I’ve become something of a junkie for vintage photos of African Americans. I’ve purchased over a dozen photo books that feature images of black folks from slavery times through the 1970s, and I can’t get enough. Well, I would… maybe if I had more money.

As a child of the 60s and 70s, I never ever saw images of black people in the history books. It’s like we didn’t exist. And when images of black folks were displayed, it was always in a negative or demeaning or depressing context.

I never got the full picture.

Perhaps that’s why, when I am able to find vintage pictures of black folks, I am touched and filled and uplifted. These photos show that black life wasn’t always about being downtrodden. You can see moments of joy, of pride, of strength.

And seeing how they lived makes me even more appreciative for what I have, and for what they’ve given me.

In that light, you MUST take a look at this GREAT slideshow of vintage photos of African Americans, which I’ll get to in a second.

But first, turn on some background music to add to your viewing experience.

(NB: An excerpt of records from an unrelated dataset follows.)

(* ===== verification/LogBus.v ===== *)
(** * The log bus

    A translation of [logbus] ([bus.go], [run.go], [target.go], [command.go], [generic.go] and
    [formattedwriter.go]): what happens to a run is written to the bus as deltas, which are kept
    and handed to the subscribers.  Before it the messages of [logstream] (as [manifest.proto] and
    [delta.proto] declare them) and a translation of [util/deltautil/apply.go], which applies a
    delta to a manifest.

    A message that is absent is the message whose fields are zero, as the getters of the
    generated code read it; a target or a command of a delta has the fields of the manifest's,
    and those of a command come with flags that say whether they are set.  The two maps of a
    delta are visited in some order ([DeltaOrder]); the theorems say that it does not matter.
    A manifest that is set as a whole shares its maps with the delta it came from, which is not
    represented: no code sends one.

    A subscriber is a number, and what it was given is part of the state.  The handles of
    targets and commands are their identifiers.  Every method of a run, a target or a command is
    one step: the mutexes are held while the state changes, and what is written after one is
    released is written by the same step.  Times are nanoseconds.  Whether a URL means ssh is
    decided by BuildKit ([isSSH]).  Left out of the manifest of a run are the fields that only a
    server fills: the identifiers of the build, of its organization, project and user, when it
    was created and the token that resumes it. *)

From stdpp Require Import gmap.
From S2P Require Import Prelude GoStrings Token GoText Ast Reference CircBuf.

(** ** Messages *)

Inductive RunStatus : Type :=
| RUN_STATUS_UNKNOWN | RUN_STATUS_NOT_STARTED | RUN_STATUS_IN_PROGRESS | RUN_STATUS_SUCCESS | RUN_STATUS_FAILURE
| RUN_STATUS_CANCELED.

#[export] Instance RunStatus_eq_dec : EqDecision RunStatus.
Proof. solve_decision. Defined.

Inductive FailureType : Type :=
| FAILURE_TYPE_UNKNOWN | FAILURE_TYPE_OTHER | FAILURE_TYPE_NONZERO_EXIT | FAILURE_TYPE_FILE_NOT_FOUND | FAILURE_TYPE_SYNTAX
| FAILURE_TYPE_OOM_KILLED | FAILURE_TYPE_BUILDKIT_CRASHED | FAILURE_TYPE_CONNECTION_FAILURE | FAILURE_TYPE_NEEDS_PRIVILEGED
| FAILURE_TYPE_GIT | FAILURE_TYPE_RATE_LIMITED | FAILURE_TYPE_INVALID_PARAM | FAILURE_TYPE_AUTO_SKIP.

Record FailureMsg : Type := mkFailure {
  fm_Type : FailureType; fm_TargetId : string; fm_CommandId : string; fm_Output : string; fm_HelpMessage : string;
  fm_ErrorMessage : string
}.

Record TargetManifest : Type := mkTargetManifest {
  tm_Name : string; tm_CanonicalName : string; tm_OverrideArgs : list string; tm_GitUrl : string; tm_LocalPath : string;
  tm_Tag : string; tm_ImportRef : string; tm_InitialPlatform : string; tm_FinalPlatform : string; tm_Runner : string;
  tm_Status : RunStatus; tm_StartedAt : Z; tm_EndedAt : Z; tm_DependsOn : list string
}.

Definition no_target : TargetManifest := mkTargetManifest "" "" [] "" "" "" "" "" "" "" RUN_STATUS_UNKNOWN 0 0 [].

Record LogLocation : Type := mkLogLocation {
  ll_RepositoryUrl : string; ll_RepositoryHash : string; ll_File : string;
  ll_StartLine : Z; ll_StartColumn : Z; ll_EndLine : Z; ll_EndColumn : Z
}.

Record CommandTarget : Type := mkCommandTarget { ct_TargetId : string; ct_ReferencedName : string }.

Record CommandManifest : Type := mkCommandManifest {
  cm_Name : string; cm_TargetId : string; cm_Category : string; cm_Platform : string; cm_Status : RunStatus;
  cm_IsCached : bool; cm_IsLocal : bool; cm_IsInteractive : bool; cm_StartedAt : Z; cm_EndedAt : Z;
  cm_HasProgress : bool; cm_Progress : Z; cm_ErrorMessage : string; cm_SourceLocation : option LogLocation;
  cm_DependsOn : list CommandTarget
}.

Definition no_command : CommandManifest :=
  mkCommandManifest "" "" "" "" RUN_STATUS_UNKNOWN false false false 0 0 false 0 "" None [].

(** A command of a delta: the flags say which of the fields that could be zero are set. *)
Record DeltaCommandManifest : Type := mkDeltaCommand {
  dc_fields : CommandManifest;
  dc_HasCached : bool; dc_HasLocal : bool; dc_HasInteractive : bool; dc_HasHasProgress : bool; dc_HasSourceLocation : bool
}.

(** The flags of a delta are unset, and its fields those of a command. *)
Definition plain_delta (c : CommandManifest) : DeltaCommandManifest := mkDeltaCommand c false false false false false.

Record RunManifest : Type := mkRunManifest {
  rm_Version : Z; rm_StartedAt : Z; rm_EndedAt : Z; rm_Status : RunStatus; rm_Targets : gmap string TargetManifest;
  rm_Commands : gmap string CommandManifest; rm_MainTargetId : string; rm_Failure : option FailureMsg; rm_IsCi : bool;
  rm_GitAuthor : string; rm_GitConfigEmail : string
}.

Definition no_manifest : RunManifest := mkRunManifest 0 0 0 RUN_STATUS_UNKNOWN ∅ ∅ "" None false "" "".

Record FieldsDelta : Type := mkFieldsDelta {
  fd_StartedAt : Z; fd_EndedAt : Z; fd_Status : RunStatus; fd_HasFailure : bool; fd_Failure : option FailureMsg;
  fd_MainTargetId : string; fd_IsCi : bool; fd_GitAuthor : string; fd_GitConfigEmail : string;
  fd_Targets : gmap string TargetManifest; fd_Commands : gmap string DeltaCommandManifest
}.

Definition no_fields : FieldsDelta := mkFieldsDelta 0 0 RUN_STATUS_UNKNOWN false None "" false "" "" ∅ ∅.

Record DeltaLog : Type := mkDeltaLog {
  dl_TargetId : string; dl_CommandId : string; dl_Stream : Z; dl_Timestamp : Z; dl_Data : string
}.

Record DeltaFormattedLog : Type := mkDeltaFormattedLog {
  df_TargetId : string; df_CommandId : string; df_Timestamp : Z; df_Data : string
}.

Inductive DeltaType : Type :=
| DeltaManifest_ResetAll (m : RunManifest)
| DeltaManifest_Fields (f : FieldsDelta)
| DeltaManifest_Resume
| Delta_DeltaLog (l : DeltaLog)
| Delta_DeltaFormattedLog (l : DeltaFormattedLog).

Record Delta : Type := mkDelta { d_Version : Z; d_type : DeltaType }.

(** ** Applying a delta *)

Definition Version : Z := 2.

Definition checkVersion (m : RunManifest) (d : Delta) : option string :=
  if negb (rm_Version m =? 0)%Z && negb (rm_Version m =? Version)%Z then
    Some ("unsupported manifest version " +:+ pretty (rm_Version m))
  else if negb (d_Version d =? 0)%Z && negb (d_Version d =? Version)%Z then
    Some ("unsupported delta version " +:+ pretty (d_Version d))
  else None.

This vintage gospel song (circa World War II) by Bertha Houston, We are Americans, Praise the Lord, will do. Just click on this sound bar below, and then immediately click on the photo of the two women to start the slide show.

Black-Bathers
Click on this photo or here to start the slideshow.

This is something of a takeoff on the many A Day in the Life of… photo books, such as A Day in the Life of America by Rick Smolan and David Elliot Cohen. But make no mistake, these are great photos that paint a vivid and compelling picture of African American life from days gone by.

The photos are from the Discover Black Heritage section of the Flickr website. (Flickr is a media storage site, similar to Youtube.) The Discover Black Heritage section has a bunch of other slideshows featuring black vintage photos, which are very much worth your time.


discover-black-heritage
Some of the many photo sets on the Discover Black Heritage section of Flickr.

So please, take the time to take it all in. Reflect on the lives and times of the people who are pictured. Don’t let our ancestors become invisible in our hearts and minds. Because if we don’t hold on to our history, nobody will.